Francis Fukuyama, philosophe, inventeur de «la fin de l'histoire», dresse le bilan du néoconservatisme, doctrine officielle de l'administration Bush. Néoconservateur actif durant ces années-là, il vire sa cuti et appelle à voter Obama.

Recueilli par ÉRIC AESCHIMANN et FRANÇOIS NOUDELMANN

Né en 1952 à Chicago, philosophe, économiste et chercheur en sciences politiques, Francis Fukuyama a accédé à la notoriété mondiale par un simple article, publié en 1989 dans la revue The National Interest, où il avançait l’idée que l’histoire, conçue comme un combat entre des modèles idéologiques rivaux (communisme, totalitarisme, démocratie), venait de toucher à sa fin avec la perestroïka et l’avènement d’un consensus mondial autour de l’idéal démocratique.

Vous étiez un néoconservateur, vous avez étudié avec Alan Bloom, le théoricien du néoconservatisme, vous avez travaillé avec Paul Wolfowitz, le sous-secrétaire d’Etat à la Défense du premier mandat Bush. Aujourd’hui, vous dites que vous n’êtes plus un «néocon», pourquoi ?

Le néoconservatisme est un mouvement intellectuel complexe et divers, où l’on trouve à la fois une réflexion sur l’utilisation de la puissance américaine pour favoriser la démocratie dans le monde et un fort scepticisme sur les tentatives de social engineering, sur l’efficacité des institutions internationales, sur la possibilité d’obtenir des résultats par la contrainte. Je crois que personne n’a compris qu’il y avait un conflit potentiel entre ces deux tendances, jusqu’à la guerre d’Irak, qui était un projet très ambitieux de contraindre une dictature et de construire un état démocratique. Les idéaux néoconservateurs, auxquels j’adhère encore aujourd’hui, viennent d’une gauche qui a subi de nombreuses désillusions, qui croyait que la démocratie et la justice n’étaient pas seulement des principes américains, mais qu’ils étaient valables pour tout le monde et que les Etats-Unis avaient, plus que quiconque, l’obligation de les soutenir partout dans le monde.

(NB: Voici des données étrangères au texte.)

(** ** Pruning and the events of a response *)

Lemma maybeRemoveDir_spec d wd wd' r :
  maybeRemoveDir d wd = (wd', r) →
  fs wd' = (if is_directory (fs wd !! d) && negb (has_entry (fs wd) d)
            then delete d (fs wd) else fs wd)
  ∧ ∃ evs, trace wd' = trace wd ++ Sys (SysOpen d) (bool_decide (is_Some (lookup_node (fs wd) d))) :: evs
           ∧ count is_exec evs = 0 ∧ count is_rename evs = 0.
Proof.
  unfold maybeRemoveDir, OpenFile, Readdirnames, Rmdir. cbn [fs sys].
  assert (is_directory (fs wd !! d) = true → is_directory (lookup_node (fs wd) d) = true)
    as Hdir.
  { unfold lookup_node. by case_bool_decide. }
  destruct (lookup_node (fs wd) d) as [n|] eqn:Hl; simpl.
  2:{ intros ?; simplify_eq. split; [|by trace_ext].
      destruct (is_directory (fs wd !! d)); [by specialize (Hdir eq_refl)|done]. }
  destruct n as [|perm uid gid]; simpl.
  { intros ?; simplify_eq. split; [|by trace_ext].
    destruct (is_directory (fs wd !! d)); [by specialize (Hdir eq_refl)|done]. }
  destruct (has_entry (fs wd) d) eqn:He; simpl.
  { intros ?; simplify_eq. split; [|by trace_ext]. by rewrite andb_false_r. }
  rewrite andb_true_r.
  destruct (is_directory (fs wd !! d)); simpl; intros ?; simplify_eq.
  - split; [done|]. by trace_ext.
  - split; [done|]. by trace_ext.
Qed.

Lemma prune_spec fuel w d wd wd' :
  prune fuel w d wd = Some wd' →
  ∃ evs, trace wd' = trace wd ++ evs
         ∧ count is_exec evs = 0 ∧ count is_rename evs = 0.
Proof.
  revert d wd. induction fuel as [|fuel IH]; intros d wd; [done|].
  cbn [prune]. case_bool_decide.
  { intros ?; simplify_eq. exists []. by rewrite app_nil_r. }
  destruct (maybeRemoveDir (Dir d) wd) as [wd1 [b e]] eqn:Hr.
  apply maybeRemoveDir_spec in Hr as (_ & evs1 & Htr1 & ? & ?).
  intros (evs & Htr & ? & ?)%IH.
  destruct b, e as [err|]; simpl in Htr;
    (eexists; split; [rewrite Htr, Htr1, <-!app_assoc; reflexivity|]);
    simpl; rewrite !count_cons, !count_app, ?count_cons; simpl; lia.
Qed.

Lemma update_spec fuel w report fn value wd wd' b :
  update o fuel w report fn value wd = Some (wd', b) →
  ∃ evs, trace wd' = trace wd ++ evs
         ∧ count is_exec evs = 0
         ∧ count is_rename evs = (if b then 1 else 0).
Proof.
  unfold update. destruct (snappy_decode value) as [data|].
  2:{ intros ?; simplify_eq. by trace_ext. }
  destruct (maybeUpdateFile _ _ _ _ _ _) as [[wd1 [b1 [err|]]]|] eqn:Hm; [| |done];
    intros ?; simplify_eq;
    apply maybeUpdateFile_spec in Hm as (evs & Htr & ? & Hren & Hb & _).
  - destruct b1; [by specialize (Hb eq_refl)|].
    eexists. split; [simpl; rewrite Htr, <-!app_assoc; reflexivity|].
    rewrite !count_app. simpl. unfold count at 2 4. simpl. lia.
  - by exists evs.
Qed.

Lemma handle_event_spec fuel w ev cnt wd wd' cnt' :
  handle_event o fuel w ev cnt wd = Some (wd', cnt') →
  ∃ evs, trace wd' = trace wd ++ evs
         ∧ count is_exec evs = 0
         ∧ cnt' = cnt + count is_rename evs.
Proof.
  unfold handle_event. destruct (keyRelPath _ _) as [key|].
  2:{ intros ?; simplify_eq. exists []. rewrite app_nil_r. split_and!; [done..|].
      unfold count. simpl. lia. }
  destruct (Type_ ev).
  - destruct (update _ _ _ _ _ _ _) as [[wd1 b]|] eqn:Hu; [|done].
    intros ?; simplify_eq. apply update_spec in Hu as (evs & ? & ? & Hren).
    exists evs. split_and!; [done..|]. rewrite Hren. destruct b; lia.
  - unfold Unlink. destruct (is_file _); simpl.
    + destruct (prune _ _ _ _) as [wd1|] eqn:Hp; [|done].
      intros ?; simplify_eq. apply prune_spec in Hp as (evs & Htr & ? & ?).
      simpl in Htr.
      eexists. split; [rewrite Htr, <-!app_assoc; reflexivity|].
      simpl. rewrite !count_cons. simpl. lia.
    + intros ?; simplify_eq. trace_ext. split; [done|]. unfold count. simpl. lia.
Qed.

Lemma handle_events_spec fuel w evts cnt wd wd' cnt' :
  handle_events o fuel w evts cnt wd = Some (wd', cnt') →
  ∃ evs, trace wd' = trace wd ++ evs
         ∧ count is_exec evs = 0
         ∧ cnt' = cnt + count is_rename evs.
Proof.
  revert cnt wd. induction evts as [|ev evts IH]; intros cnt wd; simpl.
  { intros ?; simplify_eq. exists []. rewrite app_nil_r. split_and!; [done..|].
    unfold count. simpl. lia. }
  destruct (handle_event _ _ _ _ _ _) as [[wd1 cnt1]|] eqn:Hev; [|done].
  apply handle_event_spec in Hev as (evs1 & Htr1 & ? & ->).
  intros (evs2 & Htr2 & ? & ->)%IH.
  exists (evs1 ++ evs2). split_and!.
  - by rewrite Htr2, Htr1, <-app_assoc.
  - rewrite count_app. lia.
  - rewrite count_app. lia.
Qed.

(** After a response is handled the trace has grown by the events of the
    batch, none of them a command, and then by the reload command
    exactly when a file was replaced. *)
Lemma handle_response_spec fuel w resp wd wd' :
  handle_response o fuel w resp wd = Some wd' →
  ∃ evs, count is_exec evs = 0
         ∧ trace wd' = trace wd ++ evs
                       ++ (if bool_decide (0 < count is_rename evs)
                           then [Exec (cmd w) (args w) (root w)] else []).
Proof.
  unfold handle_response.
  destruct (handle_events _ _ _ _ _ _) as [[wd1 cnt]|] eqn:Hevs; [|done].
  intros ?; simplify_eq.
  apply handle_events_spec in Hevs as (evs & Htr & Hex & ->). simpl.
  destruct (Canceled resp); simpl in Htr.
  - exists (Stderr "watch was canceled" :: evs). rewrite !count_cons. simpl.
    split; [done|]. case_bool_decide; simpl; rewrite Htr, <-?app_assoc; try done.
    by rewrite app_nil_r.
  - exists evs. split; [done|]. case_bool_decide; simpl; rewrite Htr, <-?app_assoc; try done.
    by rewrite app_nil_r.
Qed.

(** ** Enough fuel *)

Lemma mkdirAll_missing_total fuel d elts wd :
  (∃ k, 1 ≤ k ≤ fuel ∧ dir_fixed (Nat.iter k Dir d)) →
  is_Some (mkdirAll_missing fuel d elts wd).
Proof.
  revert d elts wd. induction fuel as [|fuel IH]; intros d elts wd (k & Hk & Hfix);
    [lia|].
  cbn [mkdirAll_missing]. case_bool_decide as Hd; [done|].
  unfold Stat. destruct (lookup_node (fs wd) (Dir d)) as [[]|]; [done..|].
  apply IH. destruct k as [|[|k]]; [lia| |].
  - destruct Hd. simpl in Hfix. by destruct Hfix; [left|right].
  - exists (S k). split; [lia|]. by rewrite <-Nat.iter_succ_r.
Qed.

Lemma mkdirAll_total fuel path owner group mode wd :
  length (split_slash path) ≤ fuel →
  is_Some (mkdirAll o fuel path owner group mode wd).
Proof.
  intros Hfuel. unfold mkdirAll, Stat.
  destruct (lookup_node (fs wd) path) as [[]|]; [done..|].
  destruct (mkdirAll_missing fuel path [path] _) as [[wd1 [err|elts]]|] eqn:Hm.
  - done.
  - by destruct (mkdirAll_create _ _ _ _ _ _).
  - apply eq_None_not_Some in Hm. destruct Hm. apply mkdirAll_missing_total.
    exists (length (split_slash path)). split_and!; [|done|by apply Dir_iter_fixed].
    pose proof (split_slash_nonnil path). destruct (split_slash path); [done|simpl; lia].
Qed.

Lemma maybeUpdateFile_total fuel w path content wd :
  length (split_slash (Dir path)) ≤ fuel →
  is_Some (maybeUpdateFile o fuel w path content wd).
Proof.
  intros Hfuel. unfold maybeUpdateFile, Stat.
  destruct (lookup_node (fs wd) path) as [[]|]; simpl.
  - by case_bool_decide.
  - done.
  - destruct (lookup_node (fs wd) (Dir path)) as [[]|]; [done..|].
    destruct (mkdirAll o fuel _ _ _ _ _) as [[wd1 [err|]]|] eqn:Hm; [done..|].
    apply eq_None_not_Some in Hm. destruct Hm. by apply mkdirAll_total.
Qed.

Lemma update_total fuel w report fn value wd :
  length (split_slash (Dir fn)) ≤ fuel → is_Some (update o fuel w report fn value wd).
Proof.
  intros Hfuel. unfold update. destruct (snappy_decode value); [|done].
  destruct (maybeUpdateFile o fuel w fn _ wd) as [[wd1 [b [err|]]]|] eqn:Hm; [done..|].
  apply eq_None_not_Some in Hm. destruct Hm. by apply maybeUpdateFile_total.
Qed.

Quand l’administration Bush s’est lancée dans la guerre, je n’avais pas d’objections sur le principe. Mais il m’a très vite semblé que l’opération était mal préparée, que sa difficulté était sous-estimée, qu’on n’avait pas averti le peuple américain des résistances auxquelles l’Amérique allait se heurter et qu’elle traduisait une conception «léniniste» de l’usage du pouvoir américain. Or, dans un monde unipolaire, une telle conception est très dangereuse car elle présuppose la confiance des autres pays dans les bonnes intentions des Etats-Unis - bonnes intentions dont le déroulement de la guerre n’a pas vraiment donné la preuve. C’est pourquoi, à mes yeux, et contrairement aux néoconservateurs, je pense qu’il faut désormais restreindre la politique américaine. Voilà l’origine de ma rupture.

Qu’entendez-vous par «léninisme conservateur» ?

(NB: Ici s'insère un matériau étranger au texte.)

(** C7: [update_parameters] checks each key before storing it and stops at
    the first key it refuses: the call raises that key's exception, the keys
    taken before it hold their new values, the refused key and the keys after
    it hold the values they had.  In particular [{"gain_db": 31.0}] on a
    Boost effect whose [gain_db] is 10.0 raises the out-of-range error and
    leaves the effect as it was. *)
Theorem update_parameters_stops_at_first_refused_key :
  (∀ (self : AudioEffect.t) (earlier later : dict) (k : string) (v : value) (e : exn),
     NoDup (dict_keys (earlier ++ (k, v) :: later)) →
     Forall (Spec.accepted (AudioEffect.type self)) earlier →
     AudioEffect.check_item (AudioEffect.EffectType_value (AudioEffect.type self))
       (AudioEffect.PARAMETER_DEFINITIONS (AudioEffect.type self)) k v = Raise e →
     ∃ ps,
       AudioEffect.update_parameters (earlier ++ (k, v) :: later) self
         = (Raise e, AudioEffect.set_parameters ps self) ∧
       AudioEffect.update_parameters earlier self
         = (Return tt, AudioEffect.set_parameters ps self) ∧
       (∀ k' v', (k', v') ∈ earlier →
          ∃ def, dict_get k' (AudioEffect.PARAMETER_DEFINITIONS (AudioEffect.type self))
                   = Some def ∧
                 dict_get k' ps = Some (Spec.coerced def v')) ∧
       (∀ k', k' ∈ k :: dict_keys later →
          dict_get k' ps = dict_get k' (AudioEffect.parameters self)))
  ∧
  (∀ self : AudioEffect.t,
     AudioEffect.type self = BOOST →
     dict_get "gain_db" (AudioEffect.parameters self) = Some (VFloat 10.0) →
     ∃ self',
       AudioEffect.update_parameters [("gain_db", VFloat 31.0)] self
         = (Raise (OutOfRange "gain_db" (-20.0) 30.0), self') ∧
       self' = self ∧
       dict_get "gain_db" (AudioEffect.parameters self') = Some (VFloat 10.0)).
Proof.
  split.
  - intros self earlier later k v e Hnd Hok Hbad.
    unfold dict_keys in Hnd. rewrite fmap_app in Hnd.
    apply NoDup_app in Hnd as (Hnd1 & Hdisj & Hnd2).
    destruct (update_loop_accepted _ _ earlier self Hnd1 Hok) as (ps & Hrun & Hin & Hout & _).
    exists ps. unfold AudioEffect.update_parameters, mbind, M_bind, bind, get.
    repeat split.
    + rewrite update_loop_app, Hrun. now apply update_loop_rejected.
    + exact Hrun.
    + intros k' v' H. destruct (Hin k' v' H) as (w & Hc & Hw).
      destruct (check_item_stored _ _ _ _ _ Hc) as (def & Hdef & ->).
      exists def. split; [exact Hdef | exact Hw].
    + intros k' Hk'. apply Hout. intros Hcontra.
      apply (Hdisj _ Hcontra). exact Hk'.
  - intros self Hty Hgain. exists self. repeat split; [|exact Hgain].
    unfold AudioEffect.update_parameters, mbind, M_bind, bind, get. rewrite Hty.
    reflexivity.
Qed.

C’est un professeur de Berkeley qui a fait la comparaison, en disant que j’étais l’équivalent de Marx pour le néoconservatisme et que Robert Kagan ou Bill Kristol en étaient les Lénine… Comme Marx, je crois aux évolutions à long terme. Le concept de la «fin de l’histoire», que j’ai proposé d’appliquer en 1989 à la situation créée par la chute du mur de Berlin, vient d’Hegel et a d’abord transité par Marx. Pour lui, la «fin de l’histoire», c’était l’utopie communiste. Ce que j’écrivais alors, c’est qu’avec la chute du communisme, il ne restait plus qu’un seul horizon politique possible, la démocratie bourgeoise, mais qu’y parvenir serait une affaire de long terme, lente, difficile. Les «léninistes», eux, veulent accélérer le processus en usant du rapport de forces - notamment, depuis le 11 Septembre, pour la démocratisation au Moyen-Orient. Je crois que c’est une erreur.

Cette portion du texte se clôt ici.